From reputational to legal risk
This is the point that most Balkan exporters to the EU market have not yet understood.
The Corporate Sustainability Due Diligence Directive introduces civil liability for damage caused by failures in value chain due diligence.
But the practical consequences go much further.
When it is established that a public sustainability statement was false, and the company did not have a system capable of preventing or detecting it, the door opens to:
- civil lawsuits from affected parties in the value chain
- administrative penalties that can reach a significant percentage of global annual turnover
- potential criminal liability in jurisdictions where false public statements, misleading business practices, or failure of oversight can trigger existing criminal law mechanisms
For an exporter from the Balkans, this is not an abstract threat from Brussels.
This is a risk that travels through contracts.
With every EU partner who is required to apply due diligence across their entire supply chain - including you.
Why “good faith” is legally irrelevant
Directors often believe they are protected by good intentions.
“We believed the supplier was compliant.”
“We did not know about the violation.”
“We acted in good faith.”
Legally speaking, good faith without a documented process is not a defense.
It is an admission that no system existed.
The Corporate Sustainability Due Diligence Directive does not ask whether you believed everything was fine.
It asks:
“Did you have a process that could confirm it?”
With documented steps.
Identified risks.
Mitigation measures.
And evidence that can be shown to an independent body.
If that process does not exist, the claim of “belief” stops being protection.
It becomes evidence of negligence.
Personal exposure of directors - when greenwashing stops being a PR issue
This is where greenwashing changes category.
When a public sustainability claim becomes the subject of an investigation, the focus does not stop at the company.
It shifts toward the individual who:
- approved the claim
- signed the report
- presented the company as compliant
This is the moment when the question changes from:
“Did the company make a mistake?”
to:
“Who personally approved a statement that turned out to be false?”
Directors who are used to responsibility staying at the level of the legal entity are facing a new reality:
Responsibility moves upward to them personally once it is established that no adequate due diligence process existed.
What this means for Balkan exporters - today
If your company exports to the EU, directly or through an intermediary, your partner is likely already required to obtain evidence of your due diligence process.
Not a statement.

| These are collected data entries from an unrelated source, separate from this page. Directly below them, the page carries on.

(* ===== verification/FileTransfer.v ===== *)
(** File transfer over the session: [core/lowbandd/src/file_transfer.rs], on the
    resumable transfers of Resume.

    A file is its contents, [None] when it does not exist; of the I/O errors, a
    length that is not one of the system's is modelled, those of the disk (full,
    or too small for the length) are not.  BLAKE3 is the parameter
    [compute_chunk_hash]; [allocates] is whether the allocator has a buffer of a
    size, and a frame that ends the process is [None]. *)
From S2P Require Import Prelude Text Persist ChunkCache Resume.
#[local] Open Scope N_scope.

Definition FRAGMENT_LEN : N := 1024.
Definition MAX_FRAGMENTS : N := 1048576.

Inductive XferFrame :=
| Offer (name : str) (total_bytes : N) (frag_hashes : list ChunkHash) (whole_hash : ChunkHash)
| Fragment (index : N) (data : list byte)
| Complete.

Inductive XferError :=
| Io | Truncated | TooLarge | UnknownKind (k : N) | NoOffer | BadIndex | HashMismatch (index : N)
| WholeHashMismatch | Session.

Definition KIND_OFFER : N := 0x10.
Definition KIND_FRAGMENT : N := 0x11.
Definition KIND_COMPLETE : N := 0x12.

(** ** The wire *)
Definition encode (f : XferFrame) : list byte :=
  match f with
  | Offer name total_bytes frag_hashes whole_hash =>
      byte_of KIND_OFFER :: le_bytes 2 (wrap 16 (str_len name)) ++ as_bytes name
        ++ le_bytes 8 total_bytes ++ le_bytes 4 (wrap 32 (lenN frag_hashes))
        ++ concat frag_hashes ++ whole_hash
  | Fragment index data =>
      byte_of KIND_FRAGMENT :: le_bytes 4 index ++ le_bytes 2 (wrap 16 (lenN data)) ++ data
  | Complete => [byte_of KIND_COMPLETE]
  end.

Definition take_u16 (rest : list byte) : result XferError (N * list byte) :=
  '(h, t) ← ok_or Truncated (split_at_checked 2 rest); Ok (le_value h, t).

Definition take_u32 (rest : list byte) : result XferError (N * list byte) :=
  '(h, t) ← ok_or Truncated (split_at_checked 4 rest); Ok (le_value h, t).

Definition take_u64 (rest : list byte) : result XferError (N * list byte) :=
  '(h, t) ← ok_or Truncated (split_at_checked 8 rest); Ok (le_value h, t).

Definition take_hash (rest : list byte) : result XferError (ChunkHash * list byte) :=
  ok_or Truncated (split_at_checked 32 rest).

Definition take_str (rest : list byte) : result XferError (str * list byte) :=
  '(len, rest) ← take_u16 rest;
  '(h, t) ← ok_or Truncated (split_at_checked len rest);
  s ← ok_or Truncated (from_utf8 h);
  Ok (s, t).

(** [for _ in 0..count]. *)
Fixpoint take_hashes (count : nat) (rest : list byte) :
    result XferError (list ChunkHash * list byte) :=
  match count with
  | O => Ok ([], rest)
  | S count =>
      '(h, rest) ← take_hash rest;
      '(hs, rest) ← take_hashes count rest;
      Ok (h :: hs, rest)
  end.

Definition decode (buf : list byte) : result XferError XferFrame :=
  match buf with
  | [] => Err Truncated
  | kind :: rest =>
      let kind := Byte.to_N kind in
      if kind =? KIND_OFFER then
        '(name, rest) ← take_str rest;
        '(total_bytes, rest) ← take_u64 rest;
        '(count, rest) ← take_u32 rest;
        if MAX_FRAGMENTS <? count then Err TooLarge else
        '(frag_hashes, rest) ← take_hashes (N.to_nat count) rest;
        '(whole_hash, _) ← take_hash rest;
        Ok (Offer name total_bytes frag_hashes whole_hash)
      else if kind =? KIND_FRAGMENT then
        '(index, rest) ← take_u32 rest;
        '(len, rest) ← take_u16 rest;
        if FRAGMENT_LEN <? len then Err TooLarge else
        '(data, _) ← ok_or Truncated (split_at_checked len rest);
        Ok (Fragment index data)
      else if kind =? KIND_COMPLETE then Ok Complete
      else Err (UnknownKind kind)
  end.

(** ** Files *)

(** [File::set_len], of a length that is an [i64]; of another it is an error. *)
Definition set_len (f : list byte) (n : N) : list byte :=
  take (N.to_nat n) f ++ repeat Byte.x00 (N.to_nat n - length f).

(** [seek] to [off], then [write_all]; a gap after the end is filled with zeros. *)
Definition write_at (f : list byte) (off : nat) (d : list byte) : list byte :=
  take off (f ++ repeat Byte.x00 (off - length f)) ++ d ++ drop (off + length d) f.

(** [slice.chunks(FRAGMENT_LEN)]: the last one may be shorter. *)
Definition fragment_at (data : list byte) (i : nat) : list byte := take 1024 (drop (i * 1024) data).

Definition chunks (data : list byte) : list (list byte) :=
  map (fragment_at data) (seq 0 ((length data + 1023) / 1024)).

Section blake3.
Context (compute_chunk_hash : list byte -> ChunkHash) (allocates : N -> bool).

(** [Vec::with_capacity] for bytes: it panics past [isize::MAX], and aborts when
    there is no memory. *)
Definition has_capacity (n : N) : bool := (n <=? 2 ^ 63 - 1) && allocates n.

(** ** The sender *)

(** The frames [send_file] puts on the session; [file_name] is the name of the
    path when it is valid Unicode. *)
Definition offer_of (file_name : option str) (data : list byte) : XferFrame :=
  Offer (default [0x66; 0x69; 0x6c; 0x65] file_name) (lenN data)
    (map compute_chunk_hash (chunks data)) (compute_chunk_hash data).

Definition send_file (file_name : option str) (data : list byte) : list XferFrame :=
  offer_of file_name data
    :: imap (fun i frag => Fragment (wrap 32 (N.of_nat i)) frag) (chunks data) ++ [Complete].

(** ** The receiver *)
Inductive Progress :=
| Started (remaining : N)
| Written (delivered total : N)
| Duplicate
| Finished
| Incomplete (remaining : N).

Record Active := mkActive {
  transfer : ResumableTransfer;
  frag_hashes : list ChunkHash;
  whole_hash : ChunkHash;
  active_total : N }.

(** The receiver with the contents of its two files. *)
Record FileReceiver := mkFileReceiver {
  dst : option (list byte);
  sidecar : option (list byte);
  state : option Active }.

Definition receiver_new (dst sidecar : option (list byte)) : FileReceiver :=
  {| dst := dst; sidecar := sidecar; state := None |}.

Definition apply (r : FileReceiver) (frame : XferFrame) : option (FileReceiver * result XferError Progress) :=
  match frame with
  | Offer _ total hashes whole =>
      let '(t, _) := open_transfer (sidecar r) {| chunk_ids := hashes; total_bytes := total |} in
      if 2 ^ 63 <=? total then
        Some ({| dst := Some (default [] (dst r)); sidecar := Some (rfile t); state := state r |}, Err Io)
      else
      Some ({| dst := Some (set_len (default [] (dst r)) total);
               sidecar := Some (rfile t);
               state := Some {| transfer := t; frag_hashes := hashes; whole_hash := whole;
                                active_total := total |} |},
            Ok (Started (lenN (remaining t))))
  | Fragment index data =>
      match state r with
      | None => Some (r, Err NoOffer)
      | Some st =>
          if lenN (frag_hashes st) <=? index then Some (r, Err BadIndex)
          else if negb (existsb (N.eqb index) (remaining (transfer st))) then Some (r, Ok Duplicate)
          else if negb (bool_decide (Some (compute_chunk_hash data) = frag_hashes st !! N.to_nat index))
          then Some (r, Err (HashMismatch index))
          else
            let t := mark_delivered (transfer st) index in
            Some ({| dst := Some (write_at (default [] (dst r)) (N.to_nat (index * FRAGMENT_LEN)) data);
                     sidecar := Some (rfile t);
                     state := Some {| transfer := t; frag_hashes := frag_hashes st;
                                      whole_hash := whole_hash st; active_total := active_total st |} |},
                  Ok (Written (delivered_count t) (lenN (frag_hashes st))))
      end
  | Complete =>
      match state r with
      | None => Some (r, Err NoOffer)
      | Some st =>
          if negb (is_complete (transfer st))
          then Some (r, Ok (Incomplete (lenN (remaining (transfer st)))))
          else if negb (has_capacity (active_total st)) then None
          else if negb (bool_decide (compute_chunk_hash (default [] (dst r)) = whole_hash st))
          then Some (r, Err WholeHashMismatch)
          else
            Some match finish (transfer st) with
                 | Ok f => ({| dst := dst r; sidecar := f; state := None |}, Ok Finished)
                 | Err _ => ({| dst := dst r; sidecar := sidecar r; state := None |}, Err Io)
                 end
      end
  end.

(** A datagram's plaintext, as the router hands it on. *)
Definition receive (r : FileReceiver) (buf : list byte) : option (FileReceiver * result XferError Progress) :=
  match decode buf with
  | Ok frame => apply r frame
  | Err e => Some (r, Err e)
  end.

Fixpoint receive_all (r : FileReceiver) (bufs : list (list byte)) : option FileReceiver :=
  match bufs with
  | [] => Some r
  | b :: bufs => '(r, _) ← receive r b; receive_all r bufs
  end.

(** ** What can happen to a transfer

    While the sender's datagrams travel, the receiver may also get anything else
    on the channel, and its process may die: between two frames or in the middle
    of writing a fragment to the destination ([Crash]), or while it appends the
    fragment's record to the state file ([CrashRecording], with the bytes of the
    record that reached the disk).  It then starts again and is offered the file
    again. *)
Inductive Event :=
| Packet (index : nat)
| Noise (buf : list byte)
| Crash (index written : nat)
| CrashRecording (index written : nat).

Definition restart (r : FileReceiver) : FileReceiver := receiver_new (dst r) (sidecar r).

(** A write of fragment [i] that reached the disk up to [k] bytes only. *)
Definition torn (data : list byte) (i k : nat) (r : FileReceiver) : FileReceiver :=
  {| dst := (fun f => write_at f (i * 1024) (take k (fragment_at data i))) <$> dst r;
     sidecar := sidecar r; state := state r |}.

(** The state file with [k] bytes of what [r'] has appended to that of [r]. *)
Definition torn_record (k : nat) (r r' : FileReceiver) : FileReceiver :=
  {| dst := dst r'; sidecar := take (length (default [] (sidecar r)) + k) <$> sidecar r'; state := state r' |}.

Definition packet (data : list byte) (i : nat) : list byte :=
  encode (Fragment (N.of_nat i) (fragment_at data i)).

Definition step (file_name : option str) (data : list byte) (r : FileReceiver) (e : Event) :
    option FileReceiver :=
  match e with
  | Packet i => fst <$> receive r (packet data i)
  | Noise buf => fst <$> receive r buf
  | Crash i k => fst <$> receive (restart (torn data i k r)) (encode (offer_of file_name data))
  | CrashRecording i k =>
      '(r', _) ← receive r (packet data i);
      fst <$> receive (restart (torn_record k r r')) (encode (offer_of file_name data))
  end.

Fixpoint run (file_name : option str) (data : list byte) (r : FileReceiver) (es : list Event) :
    option FileReceiver :=
  match es with
  | [] => Some r
  | e :: es => r ← step file_name data r e; run file_name data r es
  end.

(** From the first offer. *)
Definition transfer_from (file_name : option str) (data : list byte) (before : option (list byte)) (es : list Event) :
    option FileReceiver :=
  '(r, _) ← receive (receiver_new before None) (encode (offer_of file_name data));
  run file_name data r es.

(** Runs of the process on the files the last one left, each with its datagrams. *)
Fixpoint runs (file_name : option str) (data : list byte) (r : FileReceiver) (ds : list (list (list byte))) :
    option FileReceiver :=
  match ds with
  | [] => Some r
  | bufs :: ds =>
      '(r, _) ← receive (restart r) (encode (offer_of file_name data));
      r ← receive_all r bufs;
      runs file_name data r ds
  end.

(** What arrives besides the sender's frames is not a frame, or a fragment whose
    bytes do not have the offered hash. *)
Definition detected (data : list byte) (buf : list byte) : Prop :=
  match decode buf with
  | Err _ => True
  | Ok (Fragment i d) =>
      Some (compute_chunk_hash d) <> map compute_chunk_hash (chunks data) !! N.to_nat i
  | Ok _ => False
  end.

Definition event_ok (data : list byte) (e : Event) : Prop :=
  match e with
  | Packet i => (i < length (chunks data))%nat
  | Noise buf => detected data buf
  | Crash i k => (i < length (chunks data))%nat
  | CrashRecording i k => (i < length (chunks data))%nat /\ (k = 0 \/ 4 <= k)%nat
  end.

(** The fragments that arrived, and were recorded. *)
Definition arrived (es : list Event) : list N :=
  omap (fun e => match e with
    | Packet i => Some (N.of_nat i)
    | CrashRecording i k => if (4 <=? k)%nat then Some (N.of_nat i) else None
    | _ => None
    end) es.

(** Any datagram but the offer of another file. *)
Definition same_offer (data : list byte) (buf : list byte) : Prop :=
  match decode buf with
  | Ok (Offer _ total hashes whole) =>
      total = lenN data /\ hashes = map compute_chunk_hash (chunks data) /\ whole = compute_chunk_hash data
  | _ => True
  end.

Evidence.
The question every board should ask today:
If your public sustainability claim were challenged tomorrow - do you have a documented process that identified, assessed, and addressed the risk before it became harm?
If the answer is unclear, the problem is not marketing.
The problem is the system architecture behind every public claim.
Greenwashing is no longer a communication style issue
The 2027 market will not punish companies that poorly communicate sustainability.
It will punish companies that cannot prove that behind every claim there was a process capable of verifying it - before someone else does.
Greenwashing is no longer a reputational issue.
It has become a test of whether management can prove it knew - or should have known - what stands behind the claim it approved.
And in law, that difference often decides between mistake and liability.